Required work:
Each line from the one containing "match artifact_groups with" through the end of the entries below must be output exactly; no other line belongs.

:::::

(** [None]-or-value, with Python equality (the keys of the
    [defaultdict]). *)
Definition optval_eqb (o1 o2 : option value) : bool :=
  match o1, o2 with
  | None, None => true
  | Some v1, Some v2 => value_eqb v1 v2
  | _, _ => false
  end.

Inductive ArtifactState :=
| UNKNOWN | PENDING | LIVE | MARKED_FOR_DELETION | DELETED | ABANDONED
| REFERENCE.

(** [metadata_store_pb2.Artifact]; the two proto maps as association
    lists (their keys are distinct). *)
Record Artifact := mkArtifact {
  id : Z;
  uri : string;
  create_time_since_epoch : Z;
  properties : list (string * value);
  custom_properties : list (string * value);
  state : ArtifactState
}.

Fixpoint map_lookup (k : string) (m : list (string * value)) : option value :=
  match m with
  | [] => None
  | (k', v) :: m' => if String.eqb k k' then Some v else map_lookup k m'
  end.

(** [_get_property_value]. *)
Definition _get_property_value (a : Artifact) (property_name : string)
  : option value :=
  match map_lookup property_name (properties a) with
  | Some v => Some v
  | None => map_lookup property_name (custom_properties a)
  end.

(* ------------------------------------------------------------------ *)
(** ** Python helpers *)

(** [sorted(xs)] for a total preorder [le] (insertion sort; Python's sort
    yields the same list on the values sorted here). *)
Fixpoint insert_by {A} (le : A -> A -> bool) (x : A) (l : list A) : list A :=
  match l with
  | [] => [x]
  | y :: l' => if le x y then x :: y :: l' else y :: insert_by le x l'
  end.

Fixpoint sorted_by {A} (le : A -> A -> bool) (l : list A) : list A :=
  match l with
  | [] => []
  | x :: l' => insert_by le x (sorted_by le l')
  end.

(* ------------------------------------------------------------------ *)
(** ** Policy: [KeepMostRecentlyPublished] *)

(** [_artifacts_not_most_recently_published]: [publish_times[-n]] with
    [len(artifacts) > n > 0] is the element at index [len - n]. *)
Definition _artifacts_not_most_recently_published
    (artifacts : list Artifact) (num_artifacts : Z) : list Artifact :=
  if num_artifacts <=? 0 then artifacts
  else if Z.of_nat (List.length artifacts) <=? num_artifacts then []
  else
    let publish_times := sorted_by Z.leb (map create_time_since_epoch artifacts) in
    let cutoff_publish_time :=
      nth (List.length artifacts - Z.to_nat num_artifacts) publish_times 0 in
    filter (fun a => create_time_since_epoch a <? cutoff_publish_time) artifacts.

(* ------------------------------------------------------------------ *)
(** ** Exceptions *)

(** The Python exceptions raised along the garbage-collection path. *)
Inductive exn :=
| ValueError (msg : string)
| RuntimeError (msg : string)
| StoreError (call : string)
| OSError (path : string).

Inductive result (A : Type) :=
| Ok (x : A)
| Err (e : exn).
Arguments Ok {A} x.
Arguments Err {A} e.

Definition rbind {A B} (r : result A) (f : A -> result B) : result B :=
  match r with Ok x => f x | Err e => Err e end.

Notation "'let!' x := r 'in' k" := (rbind r (fun x => k))
  (at level 200, x name, r at level 100, k at level 200).

(* ------------------------------------------------------------------ *)
(** ** Policy: [KeepPropertyValueGroups] *)

Inductive KeepOrder :=
| KEEP_ORDER_UNSPECIFIED
| KEEP_ORDER_LARGEST
| KEEP_ORDER_SMALLEST
| KEEP_ORDER_OTHER (n : Z).  (** an enum number the code does not know *)

Record Grouping := mkGrouping {
  property_name : string;
  keep_num : Z;
  keep_order : KeepOrder
}.

(** [collections.defaultdict(list)] keyed by property value: keys in order
    of first insertion, each with its artifacts in order. *)
Definition Buckets := list (option value * list Artifact).

Fixpoint bucket_append (k : option value) (a : Artifact) (b : Buckets)
  : Buckets :=
  match b with
  | [] => [(k, [a])]
  | (k', l) :: b' =>
      if optval_eqb k k' then (k', l ++ [a]) :: b'
      else (k', l) :: bucket_append k a b'
  end.

(** [artifacts_by_property_value[k]] for a key [k] present in the dict. *)
Fixpoint bucket_get (k : option value) (b : Buckets) : list Artifact :=
  match b with
  | [] => []
  | (k', l) :: b' => if optval_eqb k k' then l else bucket_get k b'
  end.

Fixpoint bucket_has (k : option value) (b : Buckets) : bool :=
  match b with
  | [] => false
  | (k', _) :: b' => optval_eqb k k' || bucket_has k b'
  end.

(** The homogeneity check on [all_property_value_type] ([None] stands for
    [type(None)]), followed by its update. *)
Definition check_value_type (all_property_value_type : option value_type)
    (property_value : option value) : result (option value_type) :=
  match property_value with
  | None => Ok all_property_value_type
  | Some v =>
      match all_property_value_type with
      | Some t =>
          if value_type_eqb t (type_of v) then Ok (Some (type_of v))
          else Err (ValueError "Properties from the same group should have a homogenous type except NoneType.")
      | None => Ok (Some (type_of v))
      end
  end.

(** The inner [for artifact in artifact_group] loop. *)
Fixpoint bucket_group (name : string) (all_property_value_type : option value_type)
    (artifact_group : list Artifact) (b : Buckets)
  : result (option value_type * Buckets) :=
  match artifact_group with
  | [] => Ok (all_property_value_type, b)
  | artifact :: rest =>
      let property_value := _get_property_value artifact name in
      let! t := check_value_type all_property_value_type property_value in
      bucket_group name t rest (bucket_append property_value artifact b)
  end.

(** [sorted_property_values[-k:]] for [k > 0]. *)
Definition py_last {A} (k : Z) (l : list A) : list A :=
  skipn (List.length l - Z.to_nat k) l.

(** [x for x in artifacts_by_property_value.keys() if x is not None]. *)
Definition nonnull_keys (b : Buckets) : list value :=
  flat_map (fun kv => match fst kv with Some v => [v] | None => [] end) b.

(** The groups that survive one grouping within one artifact group. *)
Definition select_groups (grouping : Grouping) (b : Buckets)
  : result (list (list Artifact)) :=
  if keep_num grouping <=? 0 then Ok (map snd b)
  else
    let sorted_property_values :=
      sorted_by value_leb (nonnull_keys b) in
    let! property_values_to_keep :=
      match keep_order grouping with
      | KEEP_ORDER_UNSPECIFIED | KEEP_ORDER_LARGEST =>
          Ok (py_last (keep_num grouping) sorted_property_values)
      | KEEP_ORDER_SMALLEST =>
          Ok (firstn (Z.to_nat (keep_num grouping)) sorted_property_values)
      | KEEP_ORDER_OTHER _ => Err (ValueError "Unknown keep_order in grouping")
      end in
    let kept := map (fun v => bucket_get (Some v) b) property_values_to_keep in
    if bucket_has None b &&
       (Z.of_nat (List.length property_values_to_keep) <? keep_num grouping)
    then Ok (kept ++ [bucket_get None b])
    else Ok kept.

(** The [for artifact_group in artifact_groups] loop of one grouping;
    [all_property_value_type] is shared by all the groups. *)
Fixpoint regroup (grouping : Grouping) (all_property_value_type : option value_type)
    (artifact_groups : list (list Artifact)) : result (list (list Artifact)) :=
  match artifact_groups with
  | [] => Ok []
  | artifact_group :: rest =>
      let! tb := bucket_group (property_name grouping) all_property_value_type
                   artifact_group [] in
      let! next := select_groups grouping (snd tb) in
      let! next_rest := regroup grouping (fst tb) rest in
      Ok (next ++ next_rest)
  end.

:::::

Output for this task:
  match artifact_groups with
  | [] => Ok []
  | artifact_group :: rest =>
      let! tb := bucket_group (property_name grouping) all_property_value_type
                   artifact_group [] in
      let! next := select_groups grouping (snd tb) in
      let! next_rest := regroup grouping (fst tb) rest in
      Ok (next ++ next_rest)
  end.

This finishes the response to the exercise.